Meta Platforms holt sich einen erfahrenen Amazon-Manager an Bord. Der Konzern gab die Personalie am Freitag, den 17. Juli 2026, bekannt. Die Führungskraft kommt direkt von Amazon Web Services und soll Metas Infrastruktur für künstliche Intelligenz weiter ausbauen.
Der Schritt passt zur Strategie des Unternehmens. Meta steckt seit Monaten enorme Summen in Rechenzentren und eigene Chip-Entwicklung. Das Ziel: bessere generative KI-Funktionen, treffsicherere Empfehlungsalgorithmen und eine zweite Umsatzquelle über AR-Hardware.
Aktie über 200-Tage-Linie, aber unter Rekordhoch
Die Meta-Aktie notiert aktuell bei 572,30 Euro, ein Minus von 1,17 Prozent gegenüber dem Donnerstagsschluss. Auf Monatssicht steht dennoch ein Plus von fast 16 Prozent zu Buche. Zum bisherigen 52-Wochen-Hoch von 677,80 Euro aus dem Juli 2025 fehlen aktuell gut 15 Prozent.

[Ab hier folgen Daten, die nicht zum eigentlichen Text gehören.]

(** [strtod] reads all of a number. *)
Lemma strtod_number x : number_ok x -> strtod (number_text x) = Some (number_value x, []).
Proof.
  destruct x as [neg ip f e]. intros (Hi & Hn & Hf & He). unfold strtod, number_text. cbn [n_neg n_int n_frac n_exp] in *.
  rewrite read_sign_digits by done. destruct (exp_text_start e) as [Hx1 Hx2].
  rewrite span_digits_app; [|done|by destruct f].
  assert ((match frac_text f ++ exp_text e with 46 :: t => span_digits t | _ => ([], frac_text f ++ exp_text e) end) =
          (default [] f, exp_text e)) as ->.
  { destruct f as [f|]; cbn [frac_text app default from_option id].
    - destruct Hf. by apply span_digits_app.
    - destruct (exp_text e) as [|b t]; [done|]. destruct b as [|k|k]; [done| |done].
      do 6 (destruct k as [k|k|]; try done). exfalso. by eapply Hx2. }
  rewrite read_exponent_text by done. unfold number_value. cbn [n_neg n_int n_frac n_exp].
  destruct ip as [|b ip]; [done|]. done.
Qed.

(** A number takes characters off the front of the text. *)
Lemma read_sign_suffix l : exists used, l = used ++ (read_sign l).2.
Proof.
  destruct l as [|b l]; [by exists []|]. destruct (read_sign (b :: l)) as [n t] eqn:E. cbn [snd].
  unfold read_sign in E. assert (t = l \/ t = b :: l) as [->| ->]; [|by exists [b]|by exists []].
  destruct b as [|k|k]; [simplify_eq; by right| |simplify_eq; by right].
  do 6 (destruct k as [k|k|]; try (simplify_eq; auto; fail)).
Qed.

Der Kurs bewegt sich damit über seinem 200-Tage-Durchschnitt von 547,05 Euro. Das deutet auf einen intakten mittelfristigen Aufwärtstrend hin, auch wenn der jüngste Rekord noch außer Reichweite bleibt.

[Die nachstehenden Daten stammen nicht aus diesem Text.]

Definition digit_value (c : Z) : Z :=
  if is_digit c then c - 48
  else if (97 <=? c) && (c <=? 122) then c - 87
  else if (65 <=? c) && (c <=? 90) then c - 55
  else 36.

(** The digits in base [base]: the number so far, and the rest. *)
Fixpoint scan_digits (base acc : Z) (l : list Z) : Z * list Z :=
  match l with
  | c :: t => if digit_value c <? base then scan_digits base (acc * base + digit_value c) t else (acc, l)
  | [] => (acc, [])
  end.

Definition starts_in (base : Z) (l : list Z) : bool := match l with c :: _ => digit_value c <? base | [] => false end.

(** Base 0: [0x] and a hexadecimal digit, a leading 0, or decimal. *)
Definition number_base (l : list Z) : Z * list Z :=
  match l with
  | 48 :: x :: t => if ((x =? 120) || (x =? 88)) && starts_in 16 t then (16, t) else (8, l)
  | 48 :: _ => (8, l)
  | _ => (10, l)
  end.

(** [strtoul(pos, &end, 0)]; [None] is [end == pos].  A number that does not
    fit is [ULONG_MAX], a minus sign negates modulo 2^64. *)
Definition strtoul (l : list Z) : option (Z * list Z) :=
  let '(neg, t) := read_sign (skip_spaces l) in
  let '(base, t) := number_base t in
  if starts_in base t then
    let '(n, rest) := scan_digits base 0 t in
    Some (if ULONG_MAX <? n then ULONG_MAX else if neg : bool then u64 (- n) else n, rest)
  else None.

(** ** cpu_set_parse *)

Definition CPU_SETSIZE : Z := 1024.

Definition CPU_SET (v : Z) (mask : gset Z) : gset Z := if v <? CPU_SETSIZE then {[ v ]} ∪ mask else mask.

(** [for (unsigned long v = v0; v <= v1; ++v)]; [None]: more than [fuel]
    rounds. *)
Fixpoint cpu_set_range (fuel : nat) (v v1 : Z) (mask : gset Z) : option (gset Z) :=
  match fuel with
  | O => None
  | S fuel => if v <=? v1 then cpu_set_range fuel (u64 (v + 1)) v1 (CPU_SET v mask) else Some mask
  end.

Section parse.
  (** The rounds the inner loop may take. *)
  Context (fuel : nat).

(** From the text after a range: a comma and more, or the end. *)
Definition after_range (loop : list Z -> gset Z -> option (Z * gset Z)) (v0 v1 : Z) (pos : list Z) (mask : gset Z) :
    option (Z * gset Z) :=
  match pos with
  | [] => mask ← cpu_set_range fuel v0 v1 mask; Some (0, mask)
  | c :: pos =>
      if c =? 44 then
        mask ← cpu_set_range fuel v0 v1 mask;
        match pos with [] => Some (-1, mask) | _ => loop pos mask end
      else Some (-1, mask)
  end.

Bei den Investitionsausgaben hat Meta seine Prognose für das Gesamtjahr 2026 bereits nach oben angepasst. Als Grund nennt der Konzern gestiegene Kosten für Komponenten, die beim Ausbau der Rechenzentren anfallen. Genau dieser Ausbau treibt seit Monaten das Interesse der Analysten an der Aktie.

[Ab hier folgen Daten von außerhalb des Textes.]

(* ===== verification/JsonSafety.v ===== *)
(** * The JSON parser is memory safe (cJSON.c)

    For every text and every pattern of allocation failures the parser stays
    inside the text and inside the strings it builds, ends, and either owns
    exactly the blocks of the tree it returns or gives everything back. *)

From stdpp Require Import prelude list list_numbers strings gmultiset.
From Stdlib Require Import SpecFloat.
From S2P Require Import Prelude RateLimit CJson Decimal JsonParse.

(** ** Postconditions

    Run on [s] with the blocks [H] allocated ([mem]: all allocations
    succeed), [m] returns with [Q] or gives up with [E]. *)
Definition triple (mem : bool) {S A : Type} (m : M S A) (Q : A -> S -> gmultiset nat -> Prop) (E : S -> gmultiset nat -> Prop)
    (s : S) (H : gmultiset nat) : Prop :=
  forall st, live st = H -> (mem = true -> answers st = []) ->
  match m s st with
  | Ok a s' st' => Q a s' (live st') /\ (mem = true -> answers st' = [])
  | Err s' st' => E s' (live st') /\ (mem = true -> answers st' = [])
  | UB => False
  end.

Abbreviation hoare := (triple false).

Section rules.
  Context {mem : bool} {S : Type}.
  Implicit Types (s : S) (H : gmultiset nat).

Lemma hoare_ret {A : Type} (a : A) Q (E : S -> gmultiset nat -> Prop) s H : Q a s H -> triple mem (ret a) Q E s H.
Proof. by intros HQ st <-. Qed.

Lemma hoare_bind {A B : Type} (m : M S A) (k : A -> M S B) Q E s H :
  triple mem m (fun a => triple mem (k a) Q E) E s H -> triple mem (bind m k) Q E s H.
Proof.
  intros Hm st HH Ha. specialize (Hm st HH Ha). unfold bind. destruct (m s st) as [a s' st'|s' st'|]; [|done|done].
  destruct Hm as [Hm Ha']. by apply Hm.
Qed.

Lemma hoare_mono {A : Type} (m : M S A) (Q Q' : A -> S -> gmultiset nat -> Prop) (E E' : S -> gmultiset nat -> Prop) s H :
  triple mem m Q E s H -> (forall a s' H', Q a s' H' -> Q' a s' H') -> (forall s' H', E s' H' -> E' s' H') -> triple mem m Q' E' s H.
Proof. intros Hm HQ HE st HH Ha. specialize (Hm st HH Ha). destruct (m s st); naive_solver. Qed.

Lemma hoare_modify (f : S -> S) Q (E : S -> gmultiset nat -> Prop) s H : Q tt (f s) H -> triple mem (modify f) Q E s H.
Proof. by intros HQ st <-. Qed.

Lemma hoare_gets {A : Type} (f : S -> A) Q (E : S -> gmultiset nat -> Prop) s H : Q (f s) s H -> triple mem (gets f) Q E s H.
Proof. by intros HQ st <-. Qed.

Lemma hoare_abandon {A : Type} (Q : A -> S -> gmultiset nat -> Prop) E s H : E s H -> triple mem abandon Q E s H.
Proof. by intros HE st <-. Qed.

Lemma hoare_attempt {A : Type} (m : M S A) (Q : option A -> S -> gmultiset nat -> Prop) E s H :
  triple mem m (fun a => Q (Some a)) (fun s' H' => Q None s' H') s H -> triple mem (attempt m) Q E s H.
Proof. intros Hm st HH Ha. specialize (Hm st HH Ha). unfold attempt. by destruct (m s st). Qed.

Lemma hoare_alloc_mem Q (E : S -> gmultiset nat -> Prop) s H :
  (forall p, Q (Some p) s (H ⊎ {[+ p +]})) -> (mem = false -> Q None s H) -> triple mem alloc Q E s H.
Proof.
  intros H1 H2 st <- Ha. unfold alloc. destruct (answers st) as [|[|] al] eqn:Eal; cbn [live answers]; [done|..].
  - split; [done|]. intros Hm. by specialize (Ha Hm).
  - destruct mem; [by specialize (Ha eq_refl)|]. by split; [apply H2|].
Qed.

Lemma hoare_alloc Q (E : S -> gmultiset nat -> Prop) s H :
  (forall p, Q (Some p) s (H ⊎ {[+ p +]})) -> Q None s H -> triple mem alloc Q E s H.
Proof. intros H1 H2. by apply hoare_alloc_mem. Qed.

Lemma hoare_free p Q (E : S -> gmultiset nat -> Prop) s H : Q tt s H -> triple mem (free p) Q E s (H ⊎ {[+ p +]}).
Proof.
  intros HQ st HH Ha. unfold free. rewrite HH. rewrite decide_True by multiset_solver. cbn [live answers].
  by replace ((H ⊎ {[+ p +]}) ∖ {[+ p +]}) with H by multiset_solver.
Qed.

(** [triple] at a heap that is equal, not syntactically so. *)
Lemma hoare_heap {A : Type} (m : M S A) Q E s H H' : H = H' -> triple mem m Q E s H' -> triple mem m Q E s H.
Proof. by intros ->. Qed.

(** A program that goes on as another one in another state. *)
Lemma hoare_same {A : Type} (m m' : M S A) Q E s s' H :
  (forall st, m s st = m' s' st) -> triple mem m' Q E s' H -> triple mem m Q E s H.
Proof. intros Hs Hm st HH Ha. rewrite Hs. by apply Hm. Qed.

End rules.

(** ** The blocks of a tree *)

Lemma heap_id (H : gmultiset nat) : H ⊎ ∅ = H.
Proof. apply (right_id_L ∅ (⊎)). Qed.

Definition str_foot (p : option cstr) : gmultiset nat := match p with Some c => {[+ blk c +]} | None => ∅ end.

(** What [cJSON_Delete] frees: a reference does not own its children. *)
Fixpoint item_foot (i : item) : gmultiset nat :=
  match i with
  | Item self type valuestring _ _ string child =>
      {[+ self +]} ⊎ (if has_flag type cJSON_StringIsConst then ∅ else str_foot string) ⊎
      (if has_flag type cJSON_IsReference then ∅
       else str_foot valuestring ⊎
         (fix go (l : list item) : gmultiset nat := match l with [] => ∅ | i :: l => item_foot i ⊎ go l end) child)
  end.

Fixpoint items_foot (l : list item) : gmultiset nat :=
  match l with [] => ∅ | i :: l => item_foot i ⊎ items_foot l end.

Lemma items_foot_app a b : items_foot (a ++ b) = items_foot a ⊎ items_foot b.
Proof. induction a as [|i a IH]; cbn [app items_foot]; [multiset_solver|]. rewrite IH. multiset_solver. Qed.

Definition filled_foot (f : filled) : gmultiset nat :=
  if has_flag (f_type f) cJSON_IsReference then ∅ else str_foot (f_valuestring f) ⊎ items_foot (f_child f).

Lemma item_foot_mk self name f :
  item_foot (mk_item self name f) =
  {[+ self +]} ⊎ (if has_flag (f_type f) cJSON_StringIsConst then ∅ else str_foot name) ⊎ filled_foot f.
Proof. by destruct f. Qed.

Lemma filled_foot_plain ty vs vi vd ch : has_flag ty cJSON_IsReference = false ->
  filled_foot (Filled ty vs vi vd ch) = str_foot vs ⊎ items_foot ch.
Proof. intros Hr. unfold filled_foot. cbn [f_type f_valuestring f_child]. by rewrite Hr. Qed.

Lemma filled_foot_empty ty vi vd : has_flag ty cJSON_IsReference = false -> filled_foot (Filled ty None vi vd []) = ∅.
Proof. intros Hr. rewrite filled_foot_plain by done. cbn [str_foot items_foot]. multiset_solver. Qed.

(** [Forall] as a recursive function may use it. *)
Definition each {A : Type} (P : A -> Prop) : list A -> Prop :=
  fix go (l : list A) : Prop := match l with [] => True | a :: l => P a /\ go l end.

Lemma each_forall {A : Type} (P : A -> Prop) l : each P l <-> Forall P l.
Proof.
  split.
  - induction l as [|a l IH]; [constructor|]. intros [Ha Hl]. constructor; [done|by apply IH].
  - induction 1; by split.
Qed.

(** Induction over a tree. *)
Lemma item_tree_ind (P : item -> Prop) :
  (forall self ty vs vi vd nm ch, Forall P ch -> P (Item self ty vs vi vd nm ch)) -> forall i, P i.
Proof.
  intros Hi. fix IH 1. intros [self ty vs vi vd nm ch]. apply Hi. induction ch as [|i ch IHch]; constructor; [apply IH|done].
Qed.

Section delete.
  Context {mem : bool} {S : Type}.

Lemma hoare_free_str p (Q : unit -> S -> gmultiset nat -> Prop) E s H : Q tt s H -> triple mem (free_str p) Q E s (H ⊎ str_foot p).
Proof.
  intros HQ. destruct p as [c|]; [by apply hoare_free|]. apply hoare_ret. cbn [str_foot].
  by replace (H ⊎ ∅) with H by multiset_solver.
Qed.

Lemma hoare_delete_item i (Q : unit -> S -> gmultiset nat -> Prop) E s H :
  Q tt s H -> triple mem (delete_item i) Q E s (H ⊎ item_foot i).
Proof.
  revert Q H. induction i as [self ty vs vi vd nm ch IH] using item_tree_ind. intros Q H HQ. cbn [delete_item item_foot].
  set (go := fix go (l : list item) : M S unit := match l with [] => ret tt | i :: l => _ end).
  set (gof := fix go (l : list item) : gmultiset nat := match l with [] => ∅ | i :: l => _ end).
  assert (Hgo : forall (Q' : unit -> S -> gmultiset nat -> Prop) H', Q' tt s H' -> triple mem (go ch) Q' E s (H' ⊎ gof ch)).
  { clear HQ Q H. induction IH as [|i ch Hi _ IHch]; intros Q' H' HQ'.
    - apply hoare_ret. cbn. by replace (H' ⊎ ∅) with H' by multiset_solver.
    - cbn [go gof]. apply hoare_bind. eapply hoare_heap; [|apply Hi, IHch, HQ']. fold gof. multiset_solver. }
  set (hn := if has_flag ty cJSON_StringIsConst then ∅ else str_foot nm).
  assert (Hrest : triple mem ((if has_flag ty cJSON_StringIsConst then ret tt else free_str nm);; free self) Q E s
                    (H ⊎ {[+ self +]} ⊎ hn)).
  { apply hoare_bind. unfold hn. destruct (has_flag ty cJSON_StringIsConst).
    - apply hoare_ret. replace (H ⊎ {[+ self +]} ⊎ ∅) with (H ⊎ {[+ self +]}) by multiset_solver. by apply hoare_free.
    - apply hoare_free_str. by apply hoare_free. }
  apply hoare_bind. destruct (has_flag ty cJSON_IsReference).
  - apply hoare_ret. eapply hoare_heap, Hrest. multiset_solver.
  - apply hoare_bind. eapply hoare_heap; [|apply Hgo, hoare_free_str, Hrest]. multiset_solver.
Qed.

Lemma hoare_delete_items l (Q : unit -> S -> gmultiset nat -> Prop) E s H :
  Q tt s H -> triple mem (delete_items l) Q E s (H ⊎ items_foot l).
Proof.
  revert H. induction l as [|i l IH]; intros H HQ; cbn [delete_items items_foot].
  - apply hoare_ret. by replace (H ⊎ ∅) with H by multiset_solver.
  - apply hoare_bind. eapply hoare_heap; [|apply hoare_delete_item, IH, HQ]. multiset_solver.
Qed.

End delete.

(** ** Reading the text *)

Ltac hstep := first [apply hoare_bind | apply hoare_ret | apply hoare_modify | apply hoare_gets | apply hoare_abandon].
Ltac hsteps := repeat (hstep; cbv beta).

(** The characters of a string literal: an escape counts as one. *)
Fixpoint tokens (l : list Z) : Z :=
  match l with
  | [] => 0
  | c :: t => if c =? 92 then match t with [] => 1 | _ :: t => 1 + tokens t end else 1 + tokens t
  end.

Lemma tokens_cons c t : tokens t <= tokens (c :: t) <= 1 + tokens t.
Proof.
  revert c. induction t as [|d t IH]; intros c; [cbn [tokens]; bcase; lia|].
  assert (tokens (c :: d :: t) = if c =? 92 then 1 + tokens t else 1 + tokens (d :: t)) as -> by done.
  specialize (IH d). bcase; lia.
Qed.

Lemma tokens_plain c t : c <> 92 -> tokens (c :: t) = 1 + tokens t.
Proof. intros Hc. cbn [tokens]. by rewrite (proj2 (Z.eqb_neq c 92) Hc). Qed.

Lemma utf8_encode_length cp b : 0 <= cp -> utf8_encode cp = Some b ->
  1 <= zlen b <= 4 /\ (cp < 65536 -> zlen b <= 3) /\ (cp < 128 -> zlen b = 1).
Proof. intros H0. unfold utf8_encode. cbn [utf8_tail]. repeat bcase; intros [= <-]; unfold zlen; cbn [length]; lia. Qed.

Lemma bslice_step (b : list Z) p n : 0 < n -> bslice b p n = bget b p :: bslice b (p + 1) (n - 1).
Proof. intros Hn. unfold bslice. rewrite seqZ_cons by lia. rewrite fmap_cons. done. Qed.

Section parser.
  Context (content : list Z).
  Abbreviation len := (zlen content).
  Implicit Types (s : parse_buffer) (H : gmultiset nat).

Definition in_text s : Prop := 0 <= offset s <= len.

Lemma hoare_byte_at p Q (E : parse_buffer -> gmultiset nat -> Prop) s H :
  0 <= p < len -> Q (bget content p) s H -> hoare (byte_at content p) Q E s H.
Proof. intros Hp HQ st <-. unfold byte_at. by rewrite in_bounds_true by lia. Qed.

Lemma hoare_peek Q (E : parse_buffer -> gmultiset nat -> Prop) s H :
  0 <= offset s < len -> Q (bget content (offset s)) s H -> hoare (peek content) Q E s H.
Proof. intros Hp HQ. unfold peek. hsteps. by apply hoare_byte_at. Qed.

Lemma hoare_looking_at c Q (E : parse_buffer -> gmultiset nat -> Prop) s H :
  0 <= offset s -> (forall b : bool, (b = true -> offset s < len /\ bget content (offset s) = c) -> Q b s H) ->
  hoare (looking_at content c) Q E s H.
Proof.
  intros H0 HQ. unfold looking_at, can_access. hsteps. rewrite Z.add_0_r. bcase; [|apply hoare_ret; by apply HQ].
  apply hoare_bind, hoare_peek; [lia|]. apply hoare_ret, HQ. intros Hb%Z.eqb_eq. lia.
Qed.

Lemma white_end_range fuel p : p <= white_end content fuel p /\ (p <= len -> white_end content fuel p <= len).
Proof.
  revert p. induction fuel as [|fuel IH]; intros p; cbn [white_end]; [lia|]. bcase; [|lia]. specialize (IH (p + 1)). lia.
Qed.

Bei institutionellen Investoren zeigte sich im ersten Quartal ein gemischtes Bild. Rossmore Private Capital stockte seine Position um 12,8 Prozent auf und kaufte zusätzliche 1.095 Aktien. American Trust ging den umgekehrten Weg und verkaufte 977 Aktien, ein Rückgang der Beteiligung um 17,3 Prozent.
Klage von Mitarbeitern belastet das Bild
Nicht alles läuft rund für den Social-Media-Riesen. Ein Teil der Marktbeobachter äußert Zweifel am Umfang der Investitionsausgaben und daran, ob sich die KI-Wetten am Ende auszahlen. Hinzu kommt eine Klage von Mitarbeitern, die dem Unternehmen vorwerfen, KI-Systeme hätten sie gezielt für Entlassungen ausgewählt.
Trotz dieser offenen Baustellen bleibt das Analystenurteil im Kern konstruktiv. Der Konsens lautet aktuell „Moderate Buy“.
Am 29. Juli 2026 liefert Meta nach US-Börsenschluss die Zahlen zum zweiten Quartal. Am selben Tag folgt eine Telefonkonferenz mit dem Management. Investoren dürften dabei genau darauf achten, ob sich die hohen KI-Investitionen bereits in konkreten Geschäftszahlen niederschlagen.